On the other hand, when the measuring device is installed outside the HMD, for example, Oculus Rift (registered trademark) manufactured by Oculus VR, LLC, and HTC Vive (registered trademark) manufactured by HTC can be used. These methods include a large-scale technique irradiating a laser from a base station, and a low-cost simple method using an RGB camera disclosed in WO2016/021252.
Hereinafter, the technique disclosed in WO2016/021252 is described as a comparison example, in which a portable terminal equipped with a camera captures a user wearing the HMD. Then, the three-dimensional position and direction of the HMD is estimated from a change of position of feature value of an appearance of the HMD captured by the camera. However, in this comparison example, when the position and posture are estimated, the shape of the HMD is required to be known, or a special code and object for easily extracting the feature value are required.
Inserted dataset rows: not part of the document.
(** three nodes made one after the other *)
Lemma three_nodup (x y z : Z) : x ≠ y → x ≠ z → y ≠ z → NoDup [x; y; z].
Proof.
  intros. repeat (apply NoDup_cons; split); [| | |constructor];
    repeat (rewrite not_elem_of_cons; split); try congruence; by intros ?%elem_of_nil.
Qed.
Lemma three_elem (P : Z → Prop) (x y z : Z) : P x → P y → P z → ∀ b, b ∈ [x; y; z] → P b.
Proof. intros Hx Hy Hz. apply Forall_forall. by repeat constructor. Qed.

Lemma insert_first_wp {A} pad (K : unit → prog state A) Q :
  es = [] → nodes s !! a = Some (leaf true 0 pad) → (∀ s', updated (<[k := v]> M) s' → wp (K tt) Q s') →
  wp (insert_first alloc (hole root C).1 (hole root C).2 a k v ≫= K) Q s.
Proof.
  intros Hnil Ha HK. assert (e1 = [] ∧ e2 = []) as [H1 H2] by (rewrite Hnil in Hes; by destruct e1, e2).
  unfold insert_first, new_leaf. apply wp_assoc, (wp_new alloc). intros y Hy Hy0.
  apply wp_assoc. unfold new_node. apply (wp_new alloc). intros x Hx Hx0. apply fresh_insert in Hx as [Hxy Hx].
  assert (entries (N x k (L a []) (L y [(k, v)])) = e1 ++ (k, v) :: e2) as Hent by (by rewrite H1, H2).
  eapply (wp_link (N x k (L a []) (L y [(k, v)]))); [exact Hn|reflexivity| |done| | | | | | | | |exact HK].
  - apply alloc_holding; [by apply alloc_holding|done].
  - intros b z Hz. simpl. rewrite !lookup_insert_ne by congruence. done.
  - apply three_nodup; congruence.
  - simpl. apply three_elem; auto.
  - simpl. split; [by rewrite lookup_insert_eq|]. split.
    + exists (leaf true 0 pad). rewrite !lookup_insert_ne by congruence. split; [done|].
      pose proof (lp_leaf _ _ _ _ _ _ _ Hp) as (o & Ho & Hol). rewrite Ho in Ha. injection Ha as ->. by rewrite Hnil in Hol.
    + eexists. rewrite lookup_insert_ne, lookup_insert_eq by done. split; [done|]. simpl.
      split; [done|]. split; [done|]. split; [lia|]. split; [by repeat constructor|]. by exists (replicate 14 (0, 0)).
  - simpl. split; [constructor|]. split; [by repeat constructor|]. split; by repeat constructor.
  - by apply new_entry_elem.
  - simpl. rewrite <-leaf_sentinal. by split.
  - intros m2. by apply new_entry_map.
Qed.
(* ===== verification/ArtTree.v ===== *)
(** * ArtTree: the adaptive radix tree (structures/arttree/ordered_map.h).

    A node looks at one byte of the key and has a child for each of its
    values, in a representation that depends on how many there are; the bytes
    that all keys below a node share are skipped.  Leaves hold a few keys,
    sorted.  Keys are unsigned integers of [sizeof_K] bytes ([int_string]). *)

From stdpp Require Import prelude list gmap.
From Stdlib Require Import ZArith Lia Sorted.
From S2P Require Import Prelude Conc SpinLock Store MapSpec Arrays.
Local Open Scope Z_scope.

Module Art.
#[local] Abbreviation KV := (Z * Z)%type.

Definition max_indirect_size : Z := 64.
Definition max_sparse_size : Z := 16.
Definition max_small_leaf_size : Z := 2.
Definition max_big_leaf_size : Z := 14.

(** the structs, each with the fields of [header] ([key], [byte_num], [size])
    and of [node] ([removed]); a leaf has room for [cap] entries *)
Inductive obj :=
  | full_node (key byte_num : Z) (removed : bool) (children : list Z)
  | indirect_node (key byte_num size : Z) (removed : bool) (idx ptr : list Z)
  | sparse_node (key byte_num size : Z) (removed : bool) (keys ptr : list Z)
  | leaf (key byte_num size cap : Z) (key_vals : list KV).
Definition is_leaf (o : obj) : bool := match o with leaf _ _ _ _ _ => true | _ => false end.
Definition key_of (o : obj) : Z :=
  match o with full_node k _ _ _ | indirect_node k _ _ _ _ _ | sparse_node k _ _ _ _ _ | leaf k _ _ _ _ => k end.
Definition byte_num_of (o : obj) : Z :=
  match o with full_node _ b _ _ | indirect_node _ b _ _ _ _ | sparse_node _ b _ _ _ _ | leaf _ b _ _ _ => b end.

Section bytes.
Context (sizeof_K : Z).
(** [(key >> (8*(sizeof(K)-1-pos))) & 255]; undefined beyond the key *)
Definition get_byte (key pos : Z) : err + Z :=
  if (0 <=? pos) && (pos <? sizeof_K) then inr (Z.land (Z.shiftr key (8 * (sizeof_K - 1 - pos))) 255)
  else inl OutOfBounds.

(** ** Leaves *)
(** [find], for integers *)
Fixpoint find_from (key_vals : list KV) (size k : Z) (n : nat) (i : Z) : err + option Z :=
  match n with
  | O => inl OutOfFuel
  | S n' =>
      if i <? size then
        e ← get key_vals i;
        if negb (e.1 <? k) then inr (if k <? e.1 then None else Some e.2)
        else find_from key_vals size k n' (i + 1)
      else inr None
  end.
Definition leaf_find (o : obj) (k : Z) : err + option Z :=
  match o with
  | leaf _ _ size _ kv => find_from kv size k (S (length kv)) 0
  | _ => inl BadCast
  end.

(** does byte [j] of a key from [kvs] on differ from [byteval]? *)
Fixpoint differs (kvs : list KV) (j byteval : Z) : err + bool :=
  match kvs with
  | [] => inr false
  | e :: kvs' =>
      if sizeof_K <=? j then inr true
      else b ← get_byte e.1 j; if negb (b =? byteval) then inr true else differs kvs' j byteval
  end.
Fixpoint first_diff_from (kvs : list KV) (n : nat) (j : Z) : err + Z :=
  match n, kvs with
  | S n', e :: kvs' =>
      byteval ← get_byte e.1 j;
      d ← differs kvs' j byteval;
      if (d : bool) then inr j else first_diff_from kvs n' (j + 1)
  | _, _ => inl OutOfFuel
  end.
(** [kvs] is what lies between [start] and [end] *)
Definition first_diff (byte_pos : Z) (kvs : list KV) : err + Z :=
  if Z.of_nat (length kvs) =? 1 then inr sizeof_K
  else first_diff_from kvs (S (Z.to_nat sizeof_K)) byte_pos.

Definition blanks (cap : Z) : list KV := replicate (Z.to_nat cap) (0, 0).

Definition singleton_leaf (cap k v : Z) : err + obj :=
  kv ← put (blanks cap) 0 (k, v); inr (leaf k sizeof_K 1 cap kv).
Definition multi_leaf (cap byte_pos : Z) (kvs : list KV) : err + obj :=
  d ← first_diff byte_pos kvs;
  kv ← fill cap (0, 0) kvs;
  e ← get kv 0;
  inr (leaf e.1 d (Z.of_nat (length kvs)) cap kv).
(** [insert(in, out, n, key, value)] *)
Definition leaf_insert (inp out : list KV) (n k v : Z) : err + list KV :=
  '(out1, i) ← copy_less out inp n k (S (length inp)) 0;
  out2 ← put out1 i (k, v);
  copy out2 inp (-1) (Z.to_nat (n - i)) (i + 1).
Definition add_to_leaf (cap byte_pos : Z) (l : obj) (k v : Z) : err + obj :=
  match l with
  | leaf key _ size _ kv => out ← leaf_insert kv (blanks cap) size k v; inr (leaf key byte_pos (size + 1) cap out)
  | _ => inl BadCast
  end.
(** the entries other than those of [k], put from [j] on *)
Fixpoint copy_others (out key_vals : list KV) (k : Z) (n : nat) (i j : Z) : err + list KV :=
  match n with
  | O => inr out
  | S n' =>
      e ← get key_vals i;
      if e.1 =? k then copy_others out key_vals k n' (i + 1) j
      else out' ← put out j e; copy_others out' key_vals k n' (i + 1) (j + 1)
  end.
Definition remove_from_leaf (cap : Z) (l : obj) (k : Z) : err + obj :=
  match l with
  | leaf _ byte_num size _ kv =>
      out ← copy_others (blanks cap) kv k (Z.to_nat size) 0 0;
      e ← get out 0;
      d ← first_diff byte_num (take (Z.to_nat (size - 1)) out);
      inr (leaf e.1 d (size - 1) cap out)
  | _ => inl BadCast
  end.
(** the leaves for the runs of entries with the same byte *)
Record runs s (bytes : list Z) (es : list KV) (ts : list art) s' : Prop := {
  ru_extends : extends s (addr <$> ts) s';
  ru_addrs : concat (addrs <$> ts) = addr <$> ts;
  ru_ents : concat (ents <$> ts) = es;
  ru_mem : Forall (tree_at (nodes s')) ts;
  ru_wf : Forall (wf (pos + 1)) ts;
  ru_linked : Forall2 (λ b t, t ≠ A0 ∧ agree pos key (hkey t) ∧ byte (hkey t) pos = b) bytes ts;
  ru_bytes : StronglySorted Z.lt bytes;
  ru_count : (length ts ≤ length es)%nat;
}.
Lemma runs_one s e es a d s' : keys_ok (e :: es) → extends s [a] s' → tree_at (nodes s') (AL a e.1 d (e :: es)) →
  wf (pos + 1) (AL a e.1 d (e :: es)) → runs s [byte e.1 pos] (e :: es) [AL a e.1 d (e :: es)] s'.
Proof.
  intros Hks He Ht Hw. split; [done|done|exact (app_nil_r _)|by constructor|by constructor| | |simpl; lia].
  - constructor; [|constructor]. apply Forall_cons in Hks as [[_ ?] _]. done.
  - repeat constructor.
Qed.
Lemma runs_cons s e es a d s1 b bytes rest ts s' : keys_ok (e :: es) → extends s [a] s1 →
  tree_at (nodes s1) (AL a e.1 d (e :: es)) → wf (pos + 1) (AL a e.1 d (e :: es)) → byte e.1 pos < b →
  runs s1 (b :: bytes) rest ts s' → runs s (byte e.1 pos :: b :: bytes) ((e :: es) ++ rest) (AL a e.1 d (e :: es) :: ts) s'.
Proof.
  intros Hks He Ht Hw Hlt [He' Ha Hents Hm Hws Hl Hb Hc]. split.
  - exact (extends_trans _ _ _ _ _ _ He He').
  - cbn [fmap list_fmap concat addrs addr]. by rewrite Ha.
  - cbn [fmap list_fmap concat ents]. by rewrite Hents.
  - constructor; [|done]. eapply tree_keeps; [exact (keeps_extends _ _ _ _ He')|exact Ht].
  - by constructor.
  - constructor; [|done]. apply Forall_cons in Hks as [[_ ?] _]. done.
  - constructor; [done|]. apply StronglySorted_inv in Hb as [_ Hb]. constructor; [done|]. eapply Forall_impl; [exact Hb|]. simpl. lia.
  - rewrite length_app. simpl. lia.
Qed.
Lemma wp_split_leaves rest : ∀ (e : KV) es (kk : list Z → prog state A) s, sorted ((e :: es) ++ rest) → keys_ok ((e :: es) ++ rest) →
  Forall (λ e', byte e'.1 pos = byte e.1 pos) es → len ((e :: es) ++ rest) ≤ max_big_leaf_size + 1 →
  (len ((e :: es) ++ rest) ≤ max_big_leaf_size ∨ Exists (λ e', byte e'.1 pos ≠ byte e.1 pos) rest) →
  (∀ ts bytes s', runs s (byte e.1 pos :: bytes) ((e :: es) ++ rest) ts s' → wp (kk (addr <$> ts)) Q s') →
  wp (split_leaves K alloc pos (byte e.1 pos) (e :: es) rest ≫= kk) Q s.
Proof.
  induction rest as [|e' rest IH]; intros e es kk s Hs Hks Hby Hsz Hex HQ; cbn [split_leaves].
  - rewrite app_nil_r in *. apply wp_assoc. apply wp_art_new_leaf; [done|done|done| |].
    { destruct Hex as [?|?%Exists_nil]; done. }
    intros a d s' He Ht Hw. apply (HQ [AL a e.1 d (e :: es)] [] s'). by apply runs_one.
  - assert (((e :: es) ++ [e']) ++ rest = (e :: es) ++ e' :: rest) as Happ by (by rewrite <-app_assoc).
    apply wp_assoc. eapply wp_lift; [apply get_byte_in; lia|]. destruct (Z.eqb_spec (byte e'.1 pos) (byte e.1 pos)) as [Heq|Hne].
    + change ((e :: es) ++ [e']) with (e :: es ++ [e']) in *. apply IH; rewrite ?Happ; try done.
      * apply Forall_app. split; [done|by repeat constructor].
      * destruct Hex as [?|[?|?]%Exists_cons]; [by left|done|by right].
    + apply sorted_app in Hs as (Hs1 & Hs2 & Hlt). apply Forall_app in Hks as [Hk1 Hk2].
      apply wp_assoc. apply wp_art_new_leaf; [done|done|done|rewrite length_app in Hsz; simpl in *; lia|].
      intros a d s1 He Ht Hw. apply wp_assoc. apply (IH e' []); [done|done|constructor| | |].
      * rewrite length_app in Hsz. simpl in *. lia.
      * left. rewrite length_app in Hsz. simpl in *. lia.
      * intros ts bytes s' Hr. apply (HQ (AL a e.1 d (e :: es) :: ts) (byte e'.1 pos :: bytes)). eapply runs_cons; [done|exact He|done|done| |done].
        assert (e.1 < e'.1) as Hee by (apply Hlt; by left).
        apply Forall_cons in Hk1 as [[_ H1] _]. apply Forall_cons in Hk2 as [[_ H2] _].
        assert (byte e.1 pos ≤ byte e'.1 pos); [|lia]. apply byte_order; [lia| |done]. eapply agree_trans; [apply agree_sym, H1|done].
Qed.
Lemma wp_with_keys ts (kk : list (Z * Z) → prog state A) s : Forall (tree_at (nodes s)) ts → Forall (λ t, t ≠ A0) ts →
  wp (kk ((λ t, (addr t, hkey t)) <$> ts)) Q s → wp (with_keys (addr <$> ts) ≫= kk) Q s.
Proof.
  intros Ht Hne HQ. rewrite wp_bind. eapply wp_of_run; [|exact HQ]. clear HQ kk. induction ts as [|t ts IH]; [done|].
  apply Forall_cons in Ht as [Ht Hts]. apply Forall_cons in Hne as [Hne Hnes]. cbn [with_keys fmap list_fmap].
  destruct (tree_header _ _ Ht Hne) as (o & Ho & Hko & _). rewrite run_bind. unfold node_c.
  rewrite (run_load _ _ _ (eq_trans (peek_node s (addr t) _ _ _ Ho) eq_refl)), run_bind, IH by done. by rewrite Hko.
Qed.
Lemma bytes_of_linked bytes ts : Forall2 (λ b t, t ≠ A0 ∧ agree pos key (hkey t) ∧ byte (hkey t) pos = b) bytes ts →
  bytes_of K pos (hkey <$> ts) = inr bytes.
Proof.
  induction 1 as [|b t bytes ts (_ & _ & Hb) _ IH]; [done|]. cbn [bytes_of fmap list_fmap]. rewrite get_byte_in by lia.
  unfold mbind, err_bind. cbn beta iota. by rewrite IH, Hb.
Qed.
Lemma sparse_many_spec bytes t ts : Forall2 (λ b t, t ≠ A0 ∧ agree pos key (hkey t) ∧ byte (hkey t) pos = b) bytes (t :: ts) →
  len (t :: ts) ≤ max_sparse_size → ∃ o, sparse_many K pos ((λ t, (addr t, hkey t)) <$> (t :: ts)) = inr o ∧
    shape false (hkey t) pos o bytes (addr <$> (t :: ts)).
Proof.
  intros Hl Hsz. pose proof (Forall2_length _ _ _ Hl) as Hlen. unfold sparse_many.
  rewrite <-!list_fmap_compose. change (snd ∘ (λ t0 : art, (addr t0, hkey t0))) with hkey. change (fst ∘ (λ t0 : art, (addr t0, hkey t0))) with addr.
  rewrite (bytes_of_linked _ _ Hl). cbn [fmap list_fmap]. rewrite get_first. unfold mbind, err_bind. cbn beta iota.
  rewrite !fill_spec by (cbn [length] in *; rewrite ?length_fmap; lia). eexists. split; [done|]. cbn [snd].
  replace (Z.of_nat (length ((addr t, hkey t) :: ((λ t0, (addr t0, hkey t0)) <$> ts)))) with (len (addr t :: (addr <$> ts))) by (simpl; by rewrite !length_fmap).
  constructor; cbn [length] in *; rewrite ?length_fmap; lia.
Qed.
(** the node of the runs is a tree in the place of the leaf *)
Lemma runs_tree lo s bytes es t ts s1 n o s2 : runs s bytes es (t :: ts) s1 → 0 ≤ lo ≤ pos → Forall is_byte bytes → extends s1 [n] s2 →
  nodes s2 !! n = Some o → shape false (hkey t) pos o bytes (addr <$> (t :: ts)) →
  let t' := AN n (hkey t) pos bytes (t :: ts) in let new := (addr <$> (t :: ts)) ++ [n] in
  extends s new s2 ∧ tree_at (nodes s2) t' ∧ wf lo t' ∧ NoDup (addrs t') ∧ (∀ y, y ∈ addrs t' → y ∈ new) ∧ ents t' = es ∧
  agree pos key (hkey t').
Proof.
  intros [He1 Ha Hents Hm Hws Hl Hb _] Hlo Hby He2 Hn Hsh t' new. pose proof (extends_trans _ _ _ _ _ _ He1 He2) as He.
  destruct (extends_new _ _ _ n He2) as [_ Hn0]; [by left|]. pose proof Hl as Hl'. apply Forall2_cons_inv_r in Hl' as (b & bs & (_ & Hkt & _) & _ & ->).
  split; [done|]. split; [|split; [|split; [|split; [|split; [done|done]]]]].
  - econstructor; [done|exact Hn|exact Hsh|]. eapply Forall_impl; [exact Hm|]. intros c. by apply tree_keeps, (keeps_extends _ _ [n]).
  - constructor; [lia|lia| | |done| |done].
    + apply Forall_cons in Hws as [Hw _]. by eapply wf_hkey.
    + by apply increasing_nodup.
    + eapply Forall2_impl; [exact Hl|]. intros b' c (_ & Hkc & Hbc). right. split; [|done]. eapply agree_trans; [apply agree_sym, Hkt|done].
  - pose proof (ex_nodup _ _ _ _ He) as Hnd. change (addrs t') with (n :: concat (addrs <$> (t :: ts))). rewrite Ha. by rewrite Permutation_app_comm in Hnd.
  - intros y. change (addrs t') with (n :: concat (addrs <$> (t :: ts))). rewrite Ha. intros [->|Hy]%elem_of_cons; apply elem_of_app; [right; by left|by left].
Qed.
Lemma wp_runs_node lo (e : KV) es (kk : Z → prog state A) s : sorted (e :: es) → keys_ok (e :: es) → exact_byte K pos key (e :: es) →
  es ≠ [] → len (e :: es) ≤ max_big_leaf_size + 1 → 0 ≤ lo ≤ pos →
  (∀ t new s', extends s new s' → tree_at (nodes s') t → wf lo t → NoDup (addrs t) → (∀ y, y ∈ addrs t → y ∈ new) →
    ents t = e :: es → agree pos key (hkey t) → wp (kk (addr t)) Q s') →
  wp ((b ← lift (get_byte K e.1 pos); cs ← split_leaves K alloc pos b [e] es;
       children ← with_keys cs; make alloc (sparse_many K pos children)) ≫= kk) Q s.
Proof.
  intros Hs Hks Hex Hne Hsz Hlo HQ. destruct (exact_varied _ _ _ _ Hex Hne) as [_ Hvar].
  apply wp_assoc. eapply wp_lift; [apply get_byte_in; lia|].
  apply wp_assoc. apply (wp_split_leaves es e []); [done|done|constructor|done|by right|].
  intros ts bytes s1 Hr. pose proof (ru_linked _ _ _ _ _ Hr) as Hl. destruct ts as [|t ts]; [by inversion Hl|].
  pose proof (ru_count _ _ _ _ _ Hr) as Hcount. cbn [app] in Hr, Hcount.
  assert (Forall (λ c, c ≠ A0) (t :: ts)) as Hsome.
  { apply Forall_forall. intros c Hc. apply list_elem_of_lookup_1 in Hc as [i Hi]. by destruct (Forall2_lookup_r _ _ _ _ _ Hl Hi) as (b & _ & ? & _). }
  assert (Forall is_byte (byte e.1 pos :: bytes)) as Hby.
  { apply Forall_forall. intros b Hb. apply list_elem_of_lookup_1 in Hb as [i Hi]. destruct (Forall2_lookup_l _ _ _ _ _ Hl Hi) as (c & _ & _ & _ & <-). apply byte_range. }
  apply wp_assoc. apply wp_with_keys; [apply Hr|done|].
  destruct (sparse_many_spec _ _ _ Hl) as (o & Ho & Hsh); [unfold max_sparse_size, max_big_leaf_size in *; lia|].
  eapply (wp_make _ tid); [exact Ho|]. intros n s2 He2 Hn.
  destruct (runs_tree lo _ _ _ _ _ _ n o s2 Hr Hlo Hby He2 Hn Hsh) as (He & Ht' & Hw & Hnd & Hnew & Hents & Hag).
  by apply (HQ (AN n (hkey t) pos (byte e.1 pos :: bytes) (t :: ts)) _ s2 He).
Qed.
End split.
Lemma wp_art_split_leaf a key bn e1 e2 pos o (kk : unit → prog state A) s :
  at_tree root (plug (f :: C) (AL a key bn (e1 ++ e2))) (nodes s) → holding tid (held [f_addr f]) s →
  parts K k key bn (f_bn f + 1) pos → below k e1 → above k e2 → len (e1 ++ e2) = max_big_leaf_size →
  nodes s !! a = Some o → leaf_holds o key bn (e1 ++ e2) →
  (∀ s', changed root f C (to_map (e1 ++ (k, v) :: e2)) s' → wp (kk tt) Q s') →
  wp (n ← split_leaf K alloc o pos k v; (store (slot_c (f_addr f) (len (f_cs1 f))) n ;; retire_leaf max_big_leaf_size a) ≫= kk) Q s.
Proof.
  intros Hat Hh Hp Hb Ha Hlen Ho Hlf HQ. destruct (leaf_facts _ _ _ _ _ Hat) as (Hbn & Hbn0 & [_ Hs Hks _ Hkey Hex] & Hlink & _).
  pose proof (frame_node _ (at_ok _ _ _ _ Hat)) as Hfb. assert (parts K k key bn 0 pos) as Hp0 by (destruct Hp as (? & ? & ?); split; [lia|done]).
  pose proof (exact_insert _ _ _ _ _ Hex Hb Ha Hp0 ltac:(lia)) as Hex'. pose proof (sorted_insert k v _ _ Hs Hb Ha) as Hs'.
  assert (keys_ok pos key (e1 ++ (k, v) :: e2)) as Hks'.
  { apply Forall_and. split; [|by destruct Hex']. apply Forall_app in Hks as [? ?]. apply Forall_app. split; [done|by constructor]. }
  assert (len (e1 ++ (k, v) :: e2) = max_big_leaf_size + 1) as Hlen' by (rewrite length_app in *; simpl; lia).
  pose proof Hlf as (pad & -> & _). destruct (leaf_insert_spec (max_big_leaf_size + 1) k v e1 e2 pad Hb Ha ltac:(lia)) as (pad' & Hins & Hcap).
  assert (pad' = []) as -> by (destruct pad'; [done|rewrite length_app in Hcap; simpl in Hcap; lia]). rewrite app_nil_r, Hlen in Hins.
  assert (0 ≤ pos ≤ K ∧ f_bn f + 1 ≤ pos) as Hpos by (destruct Hp as (? & _); lia).
  unfold split_leaf. apply wp_assoc. eapply wp_lift; [rewrite Z.add_simpl_r; exact Hins|].
  destruct (e1 ++ (k, v) :: e2) as [|e es] eqn:E; [by destruct e1|]. assert (es ≠ []) as Hne by (by intros ->).
  destruct (exact_varied _ _ _ _ Hex' Hne) as [HposK _]. assert (0 ≤ pos < K) as Hpos' by lia.
  apply wp_assoc. eapply wp_lift; [apply get_first|]. cbn [tail].
  apply (wp_runs_node pos key Hpos' (f_bn f + 1)); [done|done|done|done|lia|lia|].
  intros t' new s' He Ht' Hw Hnd Hnew Hents Hag. apply wp_assoc.
  eapply wp_install; [exact Hat|by eapply goes_ok|exact Hh|exact He|exact Ht'|exact Hnd| | |].
  - intros y Hy. right. by apply Hnew.
  - split; [|done]. eapply linked_agree; [exact Hfb|exact Hlink|done|]. eapply agree_less; [|exact Hag]. lia.
  - intros s3 Hc Hkeep. eapply wp_retire_leaf; [apply Hkeep; [by left|exact Ho]|exact Hlf|by rewrite cap_for_big by (rewrite Hlen; done)|].
    intros s4 Hn4 Hl4. apply HQ. rewrite Hents in Hc. eapply changed_same; [exact Hn4|exact Hl4|exact Hc].
Qed.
Therefore, the HMD appearance is difficult to change, and the HMD design is restricted.
In recent years, commercialized transparent-type HMD becomes a lighter and smarter product so that users wearing the transparent-type HMD and surrounding persons may not feel no discomfort of wearing the transparent-type HMD and may not feel a sense of presence of the transparent-type HMD. The technology of comparison example requires structures for sensing the appearance of HMD may not be suitable for the position-posture estimation techniques for the light-weight and smart HMD.
As to the image display system 1 of the first embodiment, the position-posture information of the user PS can be obtained by the facial feature point extraction unit 12 and the position-posture calculation unit 13. Thus, the position of the head of the user PS and the posture of the user PS can be estimated without relying on the shape of the wearable display device 200. With this configuration, the wearable display device 200 does not require to have a structure, shape, and design specialized for the position and posture estimation. Therefore, the first embodiment of the wearable display device 200 can be applied to achieve more sophisticated design of the wearable display device.
As to the image display system 1 of the first embodiment, the wearable display device 200 is, for example, a transparent-type HMD. Therefore, the user wearing the transparent-type HMD can see a display of the virtual space VS while looking the real space RS, so that the user wearing the transparent-type HMD can move around safely compared to the user wearing the non-transparent HMD. Further, tools in the real space RS, such as laptop PC or notepad can be used while the user wears the wearable display device 200 of the first embodiment.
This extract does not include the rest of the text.